Movie Review: Ghost Rider

I would probably have enjoyed “Ghost Rider” more if I were a 13-year-old pyromaniac who’s really into motorcycles, but walking into the movie with absolutely no expectations, I found them pleasantly exceeded.
Nicolas Cage’s melancholy face spontaneously combusts into a flaming skull in this gas-guzzling, tarmac-shredding adaptation of the Marvel comic. He plays Johnny Blaze, a stunt motorcyclist who makes a Faustian pact in order to save his dying father. Although he does this at the age of 17 – apparently selling your soul to the devil is so easy that all it takes is a paper cut – Mephistopheles (a cane-wielding, scenery-chewing Peter Fonda) takes a couple of decades before he comes back to claim his dues. Turns out even dark lords need some help disciplining their kids. I mean, how can you rule Hell when you can’t rule your own household? Tsk.
So Blaze must transform into a burning bounty hunter to stop the devil’s rebellious son, Blackheart, from usurping his father and ending the world… or something. The plot is just a backdrop for the eye-searing action sequences in which our Ghost Rider causes extensive property damage as he metes out his vigilante justice, roaring across water and racing up the sides of skyscrapers. Eva Mendes and Sam Elliott are along for the ride, as the love interest and the wise mentor, respectively. Wes Bentley plays Blackheart like a petulant teenager dressed in a fashionable trenchcoat and flanked by a power-hungry posse. Why would the devil need a bounty hunter to punish his kid? Why are the villains dispatched so easily? Who cares when the FX are good and everyone looks like they’re having fun?

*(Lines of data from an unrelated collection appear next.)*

(** ** Assignments to one member *)

Definition set_flight_mode (v : vtol_mode.t) (s : Standard) : Standard :=
  let '(mkStandard _ b c d e f g h i j k l m n o p q) := s in
  mkStandard v b c d e f g h i j k l m n o p q.
Definition set_transition_start (v : Z) (s : Standard) : Standard :=
  let '(mkStandard a _ c d e f g h i j k l m n o p q) := s in
  mkStandard a v c d e f g h i j k l m n o p q.
Definition set_mc_roll_weight (v : float) (s : Standard) : Standard :=
  let '(mkStandard a b _ d e f g h i j k l m n o p q) := s in
  mkStandard a b v d e f g h i j k l m n o p q.
Definition set_mc_pitch_weight (v : float) (s : Standard) : Standard :=
  let '(mkStandard a b c _ e f g h i j k l m n o p q) := s in
  mkStandard a b c v e f g h i j k l m n o p q.
Definition set_mc_yaw_weight (v : float) (s : Standard) : Standard :=
  let '(mkStandard a b c d _ f g h i j k l m n o p q) := s in
  mkStandard a b c d v f g h i j k l m n o p q.
Definition set_mc_throttle_weight (v : float) (s : Standard) : Standard :=
  let '(mkStandard a b c d e _ g h i j k l m n o p q) := s in
  mkStandard a b c d e v g h i j k l m n o p q.
Definition set_pusher_throttle (v : float) (s : Standard) : Standard :=
  let '(mkStandard a b c d e f _ h i j k l m n o p q) := s in
  mkStandard a b c d e f v h i j k l m n o p q.
Definition set_reverse_output (v : float) (s : Standard) : Standard :=
  let '(mkStandard a b c d e f g _ i j k l m n o p q) := s in
  mkStandard a b c d e f g v i j k l m n o p q.
Definition set_vtol_transition_failsafe (v : bool) (s : Standard) : Standard :=
  let '(mkStandard a b c d e f g h _ j k l m n o p q) := s in
  mkStandard a b c d e f g h v j k l m n o p q.
Definition set_trans_finished_ts (v : Z) (s : Standard) : Standard :=
  let '(mkStandard a b c d e f g h i _ k l m n o p q) := s in
  mkStandard a b c d e f g h i v k l m n o p q.
Definition set_vtol_mode (v : mode.t) (s : Standard) : Standard :=
  let '(mkStandard a b c d e f g h i j _ l m n o p q) := s in
  mkStandard a b c d e f g h i j v l m n o p q.
Definition set_airspeed_trans_blend_margin (v : float) (s : Standard) : Standard :=
  let '(mkStandard a b c d e f g h i j k _ m n o p q) := s in
  mkStandard a b c d e f g h i j k v m n o p q.
Definition set_v_att_sp (v : vehicle_attitude_setpoint_s) (s : Standard) : Standard :=
  let '(mkStandard a b c d e f g h i j k l _ n o p q) := s in
  mkStandard a b c d e f g h i j k l v n o p q.
Definition set_flaps_setpoint_with_slewrate (v : SlewRate) (s : Standard) : Standard :=
  let '(mkStandard a b c d e f g h i j k l m _ o p q) := s in
  mkStandard a b c d e f g h i j k l m v o p q.
Definition set_spoiler_setpoint_with_slewrate (v : SlewRate) (s : Standard) : Standard :=
  let '(mkStandard a b c d e f g h i j k l m n _ p q) := s in
  mkStandard a b c d e f g h i j k l m n v p q.
Definition set_quadchute (v : list QuadchuteReason) (s : Standard) : Standard :=
  let '(mkStandard a b c d e f g h i j k l m n o _ q) := s in
  mkStandard a b c d e f g h i j k l m n o v q.
Definition set_divisions (v : list (DivSite * float)) (s : Standard) : Standard :=
  let '(mkStandard a b c d e f g h i j k l m n o p _) := s in
  mkStandard a b c d e f g h i j k l m n o p v.

Definition set_roll_body (v : float) (a : vehicle_attitude_setpoint_s) :=
  mkAttSp (sp_timestamp a) v (pitch_body a) (yaw_body a) (q_d a) (thrust_body a).
Definition set_pitch_body (v : float) (a : vehicle_attitude_setpoint_s) :=
  mkAttSp (sp_timestamp a) (roll_body a) v (yaw_body a) (q_d a) (thrust_body a).
Definition set_q_d (v : Quatf) (a : vehicle_attitude_setpoint_s) :=
  mkAttSp (sp_timestamp a) (roll_body a) (pitch_body a) (yaw_body a) v (thrust_body a).
Definition set_thrust_body (v : Vector3f) (a : vehicle_attitude_setpoint_s) :=
  mkAttSp (sp_timestamp a) (roll_body a) (pitch_body a) (yaw_body a) (q_d a) v.

Definition set_vt_b_trans_ramp (v : float) (P : Params) : Params :=
  mkParams (vt_f_trans_thr P) (vt_psher_rmp_dt P) (vt_arsp_trans P)
    (vt_arsp_blend P) (vt_trans_timeout P) (vt_b_trans_dur P) v
    (vt_b_trans_thr P) (vt_b_rev_del P) (vt_b_rev_out P) (vt_elev_mc_lock P)
    (fw_arsp_mode P) (fw_psp_off P) (mpc_xy_cruise P).

(** A division at place [site]: the divisor is recorded, the quotient is
    the floating-point one. *)
Definition note_div (site : DivSite) (d : float) (s : Standard) : Standard :=
  set_divisions ((site, d) :: divisions s) s.

(* ================================================================== *)
(** * The member functions                                              *)
(* ================================================================== *)

(** [Standard::Standard]: what the constructor assigns; the other members
    keep the value their declaration gives them ([s0]). *)
Definition Standard_ctor (s0 : Standard) : Standard :=
  let s := set_flight_mode vtol_mode.MC_MODE s0 in
  let s := set_transition_start 0 s in
  let s := set_mc_roll_weight f1 s in
  let s := set_mc_pitch_weight f1 s in
  let s := set_mc_yaw_weight f1 s in
  set_mc_throttle_weight f1 s.

(** [Standard::parameters_update]. *)
Definition parameters_update (P : Params) : Params :=
  set_vt_b_trans_ramp (fmin (vt_b_trans_ramp P) (vt_b_trans_dur P)) P.

(** [(float)(hrt_absolute_time() - _vtol_schedule.transition_start) * 1e-6f] *)
Definition time_since_trans_start (I : Inputs) (s : Standard) : float :=
  fmul (of_Z (u64 (hrt_absolute_time I - transition_start s))) f1e_6.

(** The speed exit condition of the back transition (lines 118-127). *)
Definition exit_backtransition_speed_condition (P : Params) (I : Inputs) : bool :=
  if v_xy_valid I then
    let R_to_body := Dcmf_of_Quatf (Quatf_inversed (v_att_q I)) in
    let vel := Dcmf_mul R_to_body (mkVector3f (vx I) (vy I) (vz I)) in
    flt (v0 vel) (mpc_xy_cruise P)
  else if PX4_ISFINITE (calibrated_airspeed_m_s I) then
    flt (calibrated_airspeed_m_s I) (mpc_xy_cruise P)
  else false.

(** The completion test of the front transition (lines 153-168). *)
Definition transition_to_fw (P : Params) (I : Inputs) (s : Standard) : bool :=
  let airspeed_triggers_transition :=
    PX4_ISFINITE (calibrated_airspeed_m_s I) && (fw_arsp_mode P =? 0) in
  let minimum_trans_time_elapsed :=
    fgt (time_since_trans_start I s) (getMinimumFrontTransitionTime I) in
  let transition_to_fw :=
    if minimum_trans_time_elapsed then
      if airspeed_triggers_transition then
        fge (calibrated_airspeed_m_s I) (vt_arsp_trans P)
      else true
    else false in
  transition_to_fw || can_transition_on_ground I.

(** [Standard::update_vtol_state].  The first component of the pair that
    the branches return is the object, the second the local [mc_weight]. *)
Definition update_vtol_state (P : Params) (I : Inputs) (s : Standard) : Standard :=
  let mc_weight := mc_roll_weight s in
  let time_since_trans_start := time_since_trans_start I s in
  let '(s, mc_weight) :=
    if vtol_transition_failsafe s then
      let s := set_flight_mode vtol_mode.MC_MODE s in
      let s := set_pusher_throttle f0 s in
      let s := set_reverse_output f0 s in
      let s := if negb (is_fixed_wing_requested I)
               then set_vtol_transition_failsafe false s else s in
      (s, mc_weight)
    else if negb (is_fixed_wing_requested I) then
      match flight_mode s with
      | vtol_mode.MC_MODE =>
          let s := set_flight_mode vtol_mode.MC_MODE s in
          let s := set_reverse_output f0 s in
          (s, f1)
      | vtol_mode.FW_MODE =>
          let s := set_flight_mode vtol_mode.TRANSITION_TO_MC s in
          let s := set_transition_start (hrt_absolute_time I) s in
          let s := set_reverse_output (vt_b_rev_out P) s in
          (s, mc_weight)
      | vtol_mode.TRANSITION_TO_FW =>
          let s := set_flight_mode vtol_mode.MC_MODE s in
          let s := set_pusher_throttle f0 s in
          let s := set_reverse_output f0 s in
          (s, f1)
      | vtol_mode.TRANSITION_TO_MC =>
          let exit_backtransition_time_condition :=
            fgt time_since_trans_start (vt_b_trans_dur P) in
          if can_transition_on_ground I
             || exit_backtransition_speed_condition P I
             || exit_backtransition_time_condition
          then (set_flight_mode vtol_mode.MC_MODE s, mc_weight)
          else (s, mc_weight)
      end
    else
      match flight_mode s with
      | vtol_mode.MC_MODE | vtol_mode.TRANSITION_TO_MC =>
          let s := set_flight_mode vtol_mode.TRANSITION_TO_FW s in
          let s := set_transition_start (hrt_absolute_time I) s in
          (s, mc_weight)
      | vtol_mode.FW_MODE =>
          let s := set_flight_mode vtol_mode.FW_MODE s in
          (s, f0)
      | vtol_mode.TRANSITION_TO_FW =>
          if transition_to_fw P I s then
            let s := set_flight_mode vtol_mode.FW_MODE s in
            let s := set_trans_finished_ts (hrt_absolute_time I) s in
            (s, mc_weight)
          else (s, mc_weight)
      end in
  let s := set_mc_roll_weight mc_weight s in
  let s := set_mc_pitch_weight mc_weight s in
  let s := set_mc_yaw_weight mc_weight s in
  let s := set_mc_throttle_weight mc_weight s in
  match flight_mode s with
  | vtol_mode.MC_MODE => set_vtol_mode mode.ROTARY_WING s
  | vtol_mode.FW_MODE => set_vtol_mode mode.FIXED_WING s
  | vtol_mode.TRANSITION_TO_FW => set_vtol_mode mode.TRANSITION_TO_FW s
  | vtol_mode.TRANSITION_TO_MC => set_vtol_mode mode.TRANSITION_TO_MC s
  end.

And fun is to be had. I usually enjoy Nic Cage in more muted films – Matchstick Men and Lord of War come to mind – but he can be interesting in loud, slightly campy vehicles too (see National Treasure). Here, he infuses Blaze with a deadpan humour that works in the midst of all the smoke and flames and explosions, because he embraces the cheesiness. Director Mark Steven Johnson, who brought us such comic book crapfests as Daredevil and Elektra (both of which took themselves too seriously), also penned the script’s many cringe-worthy lines. “He can take my soul,” Blaze intones at one point, “but he can’t take my spirit.” More power to you!
Ghost Rider can be deconstructed as a movie about daddy issues – after all, Blaze is haunted and driven by the memory of his father, and Blackheart is obsessed with escaping the shadow of his – but where’s the motor-revving fun in that?